__Exercise prompt__.
In the entries below, every line that contains "root" must be located and copied.

__Information shown__.
━━━━━━━━
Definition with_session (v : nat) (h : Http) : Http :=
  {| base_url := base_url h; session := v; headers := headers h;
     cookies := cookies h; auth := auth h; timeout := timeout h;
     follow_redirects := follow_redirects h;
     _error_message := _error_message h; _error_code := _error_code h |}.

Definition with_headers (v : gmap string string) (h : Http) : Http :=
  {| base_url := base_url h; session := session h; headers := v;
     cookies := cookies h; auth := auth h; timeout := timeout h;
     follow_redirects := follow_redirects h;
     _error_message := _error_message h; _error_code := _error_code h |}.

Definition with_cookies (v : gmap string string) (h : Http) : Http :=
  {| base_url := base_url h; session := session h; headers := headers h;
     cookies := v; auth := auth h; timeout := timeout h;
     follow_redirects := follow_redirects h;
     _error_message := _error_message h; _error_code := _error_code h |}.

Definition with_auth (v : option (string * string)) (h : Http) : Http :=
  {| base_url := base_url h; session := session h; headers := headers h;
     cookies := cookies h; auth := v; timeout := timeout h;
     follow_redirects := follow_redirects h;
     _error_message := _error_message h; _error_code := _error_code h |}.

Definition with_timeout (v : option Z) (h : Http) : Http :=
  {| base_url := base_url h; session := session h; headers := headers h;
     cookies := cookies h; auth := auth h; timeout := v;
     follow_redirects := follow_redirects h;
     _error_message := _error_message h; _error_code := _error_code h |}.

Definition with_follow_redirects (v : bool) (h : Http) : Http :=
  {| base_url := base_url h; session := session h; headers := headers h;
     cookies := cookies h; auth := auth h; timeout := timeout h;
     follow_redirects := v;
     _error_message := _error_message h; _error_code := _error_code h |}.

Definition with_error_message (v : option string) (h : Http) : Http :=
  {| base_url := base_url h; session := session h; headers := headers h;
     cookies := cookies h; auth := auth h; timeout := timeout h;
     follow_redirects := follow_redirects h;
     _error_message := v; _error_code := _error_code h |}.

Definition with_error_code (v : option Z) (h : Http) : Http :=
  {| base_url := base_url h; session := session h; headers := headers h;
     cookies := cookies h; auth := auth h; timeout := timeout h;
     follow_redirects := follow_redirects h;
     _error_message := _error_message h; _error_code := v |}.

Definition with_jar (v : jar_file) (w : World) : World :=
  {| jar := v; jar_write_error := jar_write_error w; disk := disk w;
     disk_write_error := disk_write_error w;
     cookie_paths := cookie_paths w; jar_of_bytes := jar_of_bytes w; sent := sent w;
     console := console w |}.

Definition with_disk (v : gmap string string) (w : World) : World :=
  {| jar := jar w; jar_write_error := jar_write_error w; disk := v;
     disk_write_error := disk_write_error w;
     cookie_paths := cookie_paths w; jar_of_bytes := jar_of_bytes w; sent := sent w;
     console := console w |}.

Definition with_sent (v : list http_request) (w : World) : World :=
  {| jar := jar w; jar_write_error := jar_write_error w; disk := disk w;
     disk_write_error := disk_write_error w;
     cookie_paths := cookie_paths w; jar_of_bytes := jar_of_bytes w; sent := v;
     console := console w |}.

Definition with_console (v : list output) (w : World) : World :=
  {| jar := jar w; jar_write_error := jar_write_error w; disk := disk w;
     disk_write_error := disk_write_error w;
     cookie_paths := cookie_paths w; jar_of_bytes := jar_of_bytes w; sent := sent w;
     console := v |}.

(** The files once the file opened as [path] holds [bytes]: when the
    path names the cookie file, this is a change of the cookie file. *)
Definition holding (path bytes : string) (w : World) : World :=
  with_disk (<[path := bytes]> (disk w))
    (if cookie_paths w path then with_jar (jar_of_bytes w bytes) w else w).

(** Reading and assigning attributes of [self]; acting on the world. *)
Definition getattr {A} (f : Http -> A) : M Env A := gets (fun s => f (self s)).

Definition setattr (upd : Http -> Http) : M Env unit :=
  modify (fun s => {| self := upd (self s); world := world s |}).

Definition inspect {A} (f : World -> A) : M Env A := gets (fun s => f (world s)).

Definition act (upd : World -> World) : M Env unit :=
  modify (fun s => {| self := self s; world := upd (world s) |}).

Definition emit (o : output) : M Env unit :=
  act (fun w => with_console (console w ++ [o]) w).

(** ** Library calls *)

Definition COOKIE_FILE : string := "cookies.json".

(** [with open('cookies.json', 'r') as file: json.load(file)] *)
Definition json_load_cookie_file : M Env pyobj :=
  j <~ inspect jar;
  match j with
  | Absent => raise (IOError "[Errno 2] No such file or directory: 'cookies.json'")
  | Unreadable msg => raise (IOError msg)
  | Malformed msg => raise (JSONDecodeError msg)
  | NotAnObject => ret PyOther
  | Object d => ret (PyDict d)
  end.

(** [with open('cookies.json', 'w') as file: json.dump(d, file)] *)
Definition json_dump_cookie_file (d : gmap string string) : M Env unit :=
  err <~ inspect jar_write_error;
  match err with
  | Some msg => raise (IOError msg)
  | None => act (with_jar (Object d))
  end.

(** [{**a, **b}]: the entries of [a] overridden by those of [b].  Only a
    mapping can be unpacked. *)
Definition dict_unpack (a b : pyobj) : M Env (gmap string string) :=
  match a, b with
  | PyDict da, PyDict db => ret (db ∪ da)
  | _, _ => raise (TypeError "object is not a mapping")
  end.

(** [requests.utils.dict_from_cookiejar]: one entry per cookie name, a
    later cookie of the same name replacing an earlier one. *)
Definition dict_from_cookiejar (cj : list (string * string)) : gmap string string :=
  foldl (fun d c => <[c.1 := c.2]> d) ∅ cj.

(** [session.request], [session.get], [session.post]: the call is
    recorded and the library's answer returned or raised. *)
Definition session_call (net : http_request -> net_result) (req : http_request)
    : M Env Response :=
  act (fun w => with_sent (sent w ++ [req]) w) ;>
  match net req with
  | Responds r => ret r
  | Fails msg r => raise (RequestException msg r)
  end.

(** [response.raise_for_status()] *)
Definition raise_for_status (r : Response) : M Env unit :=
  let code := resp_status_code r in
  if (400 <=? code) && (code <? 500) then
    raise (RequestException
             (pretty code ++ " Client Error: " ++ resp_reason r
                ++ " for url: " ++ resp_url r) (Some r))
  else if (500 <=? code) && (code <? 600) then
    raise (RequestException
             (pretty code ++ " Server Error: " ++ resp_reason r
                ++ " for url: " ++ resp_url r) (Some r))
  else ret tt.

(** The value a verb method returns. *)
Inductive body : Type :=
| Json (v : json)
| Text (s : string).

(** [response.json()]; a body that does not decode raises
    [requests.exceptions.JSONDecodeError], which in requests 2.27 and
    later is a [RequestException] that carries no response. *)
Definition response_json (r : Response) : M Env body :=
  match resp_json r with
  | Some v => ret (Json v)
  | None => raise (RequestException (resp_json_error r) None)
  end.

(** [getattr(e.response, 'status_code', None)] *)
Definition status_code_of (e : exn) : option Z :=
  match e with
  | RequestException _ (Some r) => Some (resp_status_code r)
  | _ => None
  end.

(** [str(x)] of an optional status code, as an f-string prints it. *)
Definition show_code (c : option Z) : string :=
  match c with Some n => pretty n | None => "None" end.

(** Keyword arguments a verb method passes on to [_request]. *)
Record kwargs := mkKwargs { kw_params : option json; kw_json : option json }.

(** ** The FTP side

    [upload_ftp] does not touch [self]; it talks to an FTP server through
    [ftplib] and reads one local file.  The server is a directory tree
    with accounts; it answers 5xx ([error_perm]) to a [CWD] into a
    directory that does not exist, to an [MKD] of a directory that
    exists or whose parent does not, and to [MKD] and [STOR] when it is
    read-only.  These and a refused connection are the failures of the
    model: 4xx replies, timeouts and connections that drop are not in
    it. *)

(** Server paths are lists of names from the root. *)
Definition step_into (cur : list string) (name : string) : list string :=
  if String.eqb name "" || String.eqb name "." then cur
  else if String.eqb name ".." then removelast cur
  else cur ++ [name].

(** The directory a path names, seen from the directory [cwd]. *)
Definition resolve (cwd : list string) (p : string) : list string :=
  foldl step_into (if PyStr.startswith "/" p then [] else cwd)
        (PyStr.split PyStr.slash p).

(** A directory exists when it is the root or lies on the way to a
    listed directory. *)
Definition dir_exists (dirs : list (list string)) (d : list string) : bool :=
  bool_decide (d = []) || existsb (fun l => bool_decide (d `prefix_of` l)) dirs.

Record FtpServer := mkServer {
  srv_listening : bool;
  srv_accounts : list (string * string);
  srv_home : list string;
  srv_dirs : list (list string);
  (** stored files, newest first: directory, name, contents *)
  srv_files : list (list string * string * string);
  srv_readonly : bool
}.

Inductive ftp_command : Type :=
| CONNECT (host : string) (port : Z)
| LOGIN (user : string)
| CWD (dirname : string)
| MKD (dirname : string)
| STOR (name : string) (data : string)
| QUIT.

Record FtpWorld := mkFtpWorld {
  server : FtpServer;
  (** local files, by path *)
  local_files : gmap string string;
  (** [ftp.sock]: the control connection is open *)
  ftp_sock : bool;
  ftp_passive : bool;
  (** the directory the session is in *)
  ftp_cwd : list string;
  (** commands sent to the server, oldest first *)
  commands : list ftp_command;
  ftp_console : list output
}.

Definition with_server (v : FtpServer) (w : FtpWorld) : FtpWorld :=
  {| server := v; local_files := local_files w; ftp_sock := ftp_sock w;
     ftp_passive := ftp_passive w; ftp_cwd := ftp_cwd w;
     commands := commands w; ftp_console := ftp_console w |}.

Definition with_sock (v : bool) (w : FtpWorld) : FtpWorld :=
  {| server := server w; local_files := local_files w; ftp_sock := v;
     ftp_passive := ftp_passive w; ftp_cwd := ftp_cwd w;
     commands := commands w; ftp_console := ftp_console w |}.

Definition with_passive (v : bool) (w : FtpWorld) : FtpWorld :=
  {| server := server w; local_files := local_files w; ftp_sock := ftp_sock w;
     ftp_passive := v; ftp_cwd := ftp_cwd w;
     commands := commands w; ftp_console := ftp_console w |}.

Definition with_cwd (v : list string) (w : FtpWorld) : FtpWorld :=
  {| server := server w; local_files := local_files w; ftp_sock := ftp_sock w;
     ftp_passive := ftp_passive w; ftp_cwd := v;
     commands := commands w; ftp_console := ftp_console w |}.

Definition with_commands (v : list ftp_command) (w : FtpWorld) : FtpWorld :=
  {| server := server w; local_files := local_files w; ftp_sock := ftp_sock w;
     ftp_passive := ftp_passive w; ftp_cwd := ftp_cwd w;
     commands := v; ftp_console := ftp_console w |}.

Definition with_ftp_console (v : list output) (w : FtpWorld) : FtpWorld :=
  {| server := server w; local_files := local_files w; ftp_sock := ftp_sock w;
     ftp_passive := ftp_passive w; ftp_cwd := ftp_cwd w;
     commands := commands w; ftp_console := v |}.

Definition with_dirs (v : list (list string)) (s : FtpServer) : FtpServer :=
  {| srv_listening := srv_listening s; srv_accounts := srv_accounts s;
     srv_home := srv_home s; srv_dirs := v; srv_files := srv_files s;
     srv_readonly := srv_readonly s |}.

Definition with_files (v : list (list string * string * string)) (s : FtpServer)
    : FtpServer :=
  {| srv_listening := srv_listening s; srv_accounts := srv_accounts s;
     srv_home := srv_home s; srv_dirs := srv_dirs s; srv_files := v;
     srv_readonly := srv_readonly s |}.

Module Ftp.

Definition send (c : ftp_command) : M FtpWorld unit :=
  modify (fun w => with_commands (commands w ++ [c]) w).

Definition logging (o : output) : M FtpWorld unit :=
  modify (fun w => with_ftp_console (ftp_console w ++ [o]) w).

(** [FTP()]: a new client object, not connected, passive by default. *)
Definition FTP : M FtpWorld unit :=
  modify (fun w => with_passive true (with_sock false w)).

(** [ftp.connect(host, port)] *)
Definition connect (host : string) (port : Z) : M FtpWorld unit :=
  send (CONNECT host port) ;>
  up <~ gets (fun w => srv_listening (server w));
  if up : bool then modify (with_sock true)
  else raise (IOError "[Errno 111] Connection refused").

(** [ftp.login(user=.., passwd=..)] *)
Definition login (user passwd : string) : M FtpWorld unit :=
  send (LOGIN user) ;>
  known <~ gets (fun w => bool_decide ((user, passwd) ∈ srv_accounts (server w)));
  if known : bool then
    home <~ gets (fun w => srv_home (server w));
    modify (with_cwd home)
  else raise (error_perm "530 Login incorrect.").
━━━━━━━━
__Expected answer__.
(** Server paths are lists of names from the root. *)
(** A directory exists when it is the root or lies on the way to a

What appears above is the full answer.